Le cybersquatting des noms de domaine web3 : quelles actions ?

Auteur
Romain Chilly
Auteur
Ségolène Kervazo

Dans son Digital Defense Report, Microsoft considère que les risques liés au cybersquatting des noms de domaines web3 constituent « une menace qui émerge en dehors de toute réglementation » et en l’absence de gouvernance par une autorité centralisée.

 

Qu’est-ce qu’un nom de domaine décentralisé ?

Les Blockchain Naming Services (BNS) sont des protocoles permettant de remplacer les adresses blockchain, lesquelles sont constituées d’une suite alphanumérique aléatoire peu lisible par un nom d’utilisateur choisi. Ces noms peuvent aussi être utilisés pour les adresses de sites web et constituer l’équivalent web3 d’une adresse de site internet.

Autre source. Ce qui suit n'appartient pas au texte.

Lemma client_pumps s : reachable exec init s → reachable ClientPumps.exec ClientPumps.init (pumps_of s).
Proof.
  apply (reachable_invariant exec (λ s, reachable ClientPumps.exec ClientPumps.init (pumps_of s)) init).
  - unfold pumps_of. simpl. rewrite fmap_empty. apply rtc_refl.
  - intros a s1 s2 Hr He. by etrans; [|eapply client_exec_pumps].
Qed.

Lemma client_handlers s :
  reachable exec init s → reachable (ClientHandlers.exec own) ClientHandlers.init (handlers_of s).
Proof.
  apply (reachable_invariant exec (λ s, reachable (ClientHandlers.exec own) ClientHandlers.init (handlers_of s)) init);
    [apply rtc_refl|].
  intros a s1 s2 Hr He. by etrans; [|eapply client_exec_handlers].
Qed.

(** ** An [Invoke] and its transport *)

Definition early (pc : ClientCalls.inv_pc (U:=U)) : bool :=
  match pc with ClientCalls.IRegister | ClientCalls.ITransport => true | _ => false end.

(** What the variable [tr] of an [Invoke] has to do with the rest. *)
Record tr_ok (x : session) (m : gmap nat nat) : Prop := mkTrOk {
  to_early t i r : ClientCalls.invs (Exchange.calls x) !! t = Some i →
    early (ClientCalls.i_pc i) = true →
    Exchange.reqs x !! t = Some r → Exchange.r_write r = None;
  to_write t i : ClientCalls.invs (Exchange.calls x) !! t = Some i →
    ClientCalls.i_pc i = ClientCalls.IWrite → is_Some (m !! t);
  to_sent t r c w : Exchange.reqs x !! t = Some r → Exchange.r_write r = Some (c, w) → m !! t = Some c;
}.

(** What a session's step does to the [Invoke]s and their requests. *)
Lemma session_invokes a x x' :
  session_exec a x = Some x' →
  (∃ b, a = Exchange.Call b ∧ ClientCalls.exec b (Exchange.calls x) = Some (Exchange.calls x') ∧
    ∀ t r, Exchange.reqs x' !! t = Some r → Exchange.reqs x !! t = Some r ∨ Exchange.r_write r = None) ∨
  (∃ t c w r i, a = Exchange.CallWrite t c w ∧ Exchange.calls x' = Exchange.calls x ∧
    ClientCalls.invs (Exchange.calls x) !! t = Some i ∧ ClientCalls.i_pc i = ClientCalls.IWrite ∧
    Exchange.reqs x' = <[t := r]> (Exchange.reqs x) ∧ Exchange.r_write r = Some (c, w)) ∨
  Exchange.reqs x' = Exchange.reqs x ∧
    (Exchange.calls x' = Exchange.calls x ∨
     ∃ b, ClientCalls.exec b (Exchange.calls x) = Some (Exchange.calls x') ∧
       match b with
       | ClientCalls.Write _ _ => True
       | ClientCalls.Arrive _ _ => ∃ c h, a = Exchange.OwnRead c h
       | _ => False
       end).
Proof.
  intros He. destruct a as [a|c|t c w|t|c a|c h|h|h c w|h|c h].
  3: { cbn [Session.exec Exchange.exec] in He. unfold Session.exec, Exchange.exec in He. simpl in He.
    apply bind_Some in He as ([p id]&Hc&He). apply bind_Some in He as (r&Hr&He). apply bind_Some in He as (k&Hk&He).
    destruct (Session.client_writing _ _) eqn:Hw; [|done]. simpl in He. case_bool_decide; [|done].
    destruct (Exchange.r_write r); [done|]. apply bind_Some in He as (k'&_&[= <-]).
    unfold Session.client_writing in Hw. destruct (ClientCalls.invs _ !! t) as [i|] eqn:Hi; [|done]. simpl in Hw.
    right. left. exists t, c, w. eexists _, i. split_and!; [done..| |done|done]. by destruct (ClientCalls.i_pc i). }
  all: effects He as Hs.
  - destruct Hs as (_&y&Hy&->). left. exists a. simpl. unfold Exchange.new_request.
    destruct (Exchange.builds a _) as [[t [[m args] b]]|]; (split_and!; [done..|]); simpl; intros t' r; [|by left].
    intros [[<- <-]|[_ ?]]%lookup_insert_Some; [by right|by left].
  - destruct Hs as (_&->). right. right. by split; [|left].
  - destruct Hs as (o&y&Hy&->). right. right. split; [done|]. right. by exists (ClientCalls.Write t o).
  - destruct Hs as (_&k&k'&_&_&->). right. right. by split; [|left].
  - destruct Hs as (k&k'&m&_&_&_&_&->). right. right. destruct (Exchange.as_request m); by split; [|left].
  - destruct Hs as (y&_&_&->). right. right. by split; [|left].
  - destruct Hs as (y&b&k&k'&_&_&_&_&_&->). right. right. by split; [|left].
  - destruct Hs as (y&_&->). right. right. by split; [|left].
  - destruct Hs as (k&k'&m&_&_&_&Hs). apply (Exchange.own_read_parts (λ _, tt)) in Hs as (_&Hq&_&Hc).
    right. right. split; [done|]. destruct Hc as [?|(r&_&Hr)]; [by left|right]. exists (ClientCalls.Arrive h r). eauto.
Qed.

Le protocole BNS le plus connu est l’Ethereum Name Service (ENS), basé sur Ethereum, mais il en existe beaucoup d’autres tels que Unstoppable Domains, PeerName, Diode, Solana name service, etc. Les noms de domaines peuvent être revendus sous forme de NFTs, lesquels se revendent sur les marketplaces et majoritairement sur Opensea qui représente 97 % des ventes de domaines ENS.

Contrairement aux noms de domaine traditionnels qui sont achetés par l’intermédiaire d’un bureau d’enregistrement opérant par un système DNS (Domaine Name Service) réglementé par l’ICANN (Internet Corporation for Assigned Names and Numbers), les domaines du web3 ne sont régis par aucun organisme centralisé ce qui limite les possibilités de signalement, suspension et cession forcée en cas d’infraction et notamment de cybersquatting.

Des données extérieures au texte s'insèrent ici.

(* ===== verification/Host.v ===== *)
(** A [Server] as a whole: the goroutines that admit, read and drop its connections
    ([Server], with the transports of [Pumps]), those that make its calls ([ServerCalls])
    and serve its clients' requests, and the clients at the other ends
    ([ServerSession]).

    They share [s.mu] and [s.connMgr].  A response handler holds [s.mu] while it sends to
    its call's channel, and whoever else takes it waits: a handshake, a callback, [Stop], a
    call that registers, every [sendMsg].  A message is sent through the transport that
    [getTransport] finds under the receiver's key.

    A connection's number stands for its key, too ([owner]): [wshandler] gives a
    connection a number of the key it authenticated. *)
From S2P Require Import Prelude Credentials Peer Message Methods Service ConnMgr.
From S2P Require Import ServerCalls Rpc Transport Conn Exchange ServerSession Server Pumps.

Module Host.
Import Message Transport.
#[local] Existing Instance ServerSession.server_caller.
#[local] Existing Instance ServerSession.server_caller_laws.

Section Host.
Context {U : Type} `{ProtoLaws U}.
Context {T : Type} `{!CallTable T (bytes * string) nat, !CallTableLaws T (bytes * string) nat}.
Context {Impl Impl' : Type}.
(** The key of each connection, the clients that run this library, and their services. *)
Context (owner : nat → bytes) (honest : bytes → bool)
  (svc : bytes → option (Service.serviceInfo U Impl)).
(** [x509.ParseCertificate], [uuid.Parse] and the server's own service. *)
Context (ParseCertificate : bytes → outcome Credentials.Certificate) (uuid_Parse : string → outcome Z)
  (own : option (Service.serviceInfo U Impl')).

Abbreviation session := (Exchange.sys (U:=U) (C:=ServerCalls.sys (U:=U) (T:=T))).
Abbreviation session_exec := (ServerSession.exec owner honest svc).
Abbreviation call := (ServerCalls.action (U:=U)).

(** A goroutine in [Server.handleMessageRequest]. *)
Inductive handler_pc :=
  | HRun                              (* handling the request *)
  | HSend (b : slice)                 (* the reply is encoded; about to call [sendMsg] *)
  | HWrite (tr : nat) (b : slice)     (* in [tr.Write] *)
  | HDone.

Record handler := mkHandler { h_key : bytes; h_req : Message.Request; h_pc : handler_pc }.

Record sys := mkSys {
  sv : Server.server;
  ex : session;                  (* calls, connections, and the clients' handlers *)
  handlers : gmap nat handler;
  died : option panic;
  trs : gmap nat nat;            (* the local [tr] of an [Invoke] in [sendMsg] *)
  sends : gmap nat nat;          (* the [Write] a handler has handed its reply to *)
}.

Definition init (ks : list bytes) : sys :=
  mkSys (Server.NewServer ks) ServerSession.init ∅ None ∅ ∅.

Definition set_ex (x : session) (s : sys) : sys :=
  mkSys (sv s) x (handlers s) (died s) (trs s) (sends s).
Definition set_sv (v : Server.server) (s : sys) : sys :=
  mkSys v (ex s) (handlers s) (Server.crash v) (trs s) (sends s).
Definition set_handler (h : nat) (x : handler) (pc : handler_pc) (s : sys) : sys :=
  mkSys (sv s) (ex s) (<[h := mkHandler (h_key x) (h_req x) pc]> (handlers s)) (died s) (trs s) (sends s).
Definition die (p : panic) (s : sys) : sys :=
  mkSys (sv s) (ex s) (handlers s) (Some p) (trs s) (sends s).
Definition set_tr (t tr : nat) (s : sys) : sys :=
  mkSys (sv s) (ex s) (handlers s) (died s) (<[t := tr]> (trs s)) (sends s).
Definition set_send (h w : nat) (s : sys) : sys :=
  mkSys (sv s) (ex s) (handlers s) (died s) (trs s) (<[h := w]> (sends s)).

(** No response handler holds [s.mu]. *)
Definition unlocked (s : sys) : bool :=
  bool_decide (ServerCalls.mu (Exchange.calls (ex s)) = None).

(** The part that [Pumps] has. *)
Definition pumps_of (s : sys) : Pumps.sys :=
  Pumps.mkSys (sv s) (Conn.near ServerSide <$> Exchange.conns (ex s)) (negb (unlocked s)).

(** The steps of the calls that take [s.mu] for writing. *)
Definition writes_mu (a : call) : bool :=
  match a with ServerCalls.Register _ | ServerCalls.RemoveCall _ | ServerCalls.HandlerLock _ => true | _ => false end.

Inductive action :=
  | Srv (a : Server.action)              (* the server's own code *)
  | Wire (c : nat) (a : Conn.action)     (* the pumps of a connection, its network, and what
                                            else its client writes *)
  | Call (a : call)                      (* a step of an [Invoke] or of a response handler *)
  | Find (t : nat)                       (* an [Invoke] looks its transport up *)
  | Write (t w : nat)                    (* and enters [tr.Write] *)
  | Written (t : nat)                    (* and gets its result *)
  | Serve (a : Exchange.action (A:=call)) (* a goroutine of a client *)
  | Read (rd h : nat)                    (* a [handleRead] receives *)
  | HandlerRun (h : nat)
  | HandlerSend (h : nat)                (* [sendMsg] looks the transport up *)
  | ReplyWrite (h w : nat)               (* the reply enters [tr.Write] *)
  | ReplyWritten (h : nat).

(** The connections after a step of the server: the new one is open, and [Close] is
    called on those it closed. *)
Definition follow (m m' : gmap nat Server.trans) : list (Exchange.action (A:=call)) :=
  (Exchange.Open <$> elements (dom m' ∖ dom m)) ++
  ((λ tr, Exchange.End tr (ServerSide, Transport.Close 0)) <$>
    elements (dom (filter (λ it, Server.t_closing it.2 = true) m'))).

Le cybersquatting d’un nom de domaine décentralisé : quelles qualifications juridiques ?

Le cybersquatting est couramment défini comme une pratique consistant à déposer, en contrevenant délibérément au droit de la marque, le nom de domaine correspondant au nom d’une entreprise ou de l’une de ses marques, afin de profiter du trafic qui se crée spontanément autour de celui-ci. Cette pratique répandue pouvant être sanctionnée par plusieurs fondements.

Le choix du nom de domaine, qu’il soit centralisé ou décentralisé, doit respecter les droits préexistants. L’usage d’une marque dans un nom de domaine sans autorisation des ayants droit, peut constituer une contrefaçon justifiant notamment le transfert du nom de domaine. Les juridictions ont plusieurs fois eu l’occasion de se prononcer sur ce sujet en estimant par exemple dans un jugement concernant la société Red Bull que « l’enregistrement du nom de domaine www.redbull.re constitue en effet une atteinte à la marque communautaire verbale renommée Red Bull » justifiant la cession forcée de ce nom de domaine à la marque.

La réservation et l’utilisation d’un nom de domaine reproduisant une marque peut également constituer un acte de parasitisme, de concurrence déloyale ou relever des infractions pénales de pratiques commerciales trompeuses et d’usurpation d’identité.

Le cybersquatting des noms de domaine web3 : que faire en pratique ?

Plusieurs méthodes peuvent être envisagées afin de limiter les dommages causés par le cybersquatting d’un nom de domaine décentralisé. Pour autant, des difficultés pratiques rendent difficilement envisageable la cession forcée du nom de domaine décentralisée à l’ayant droit.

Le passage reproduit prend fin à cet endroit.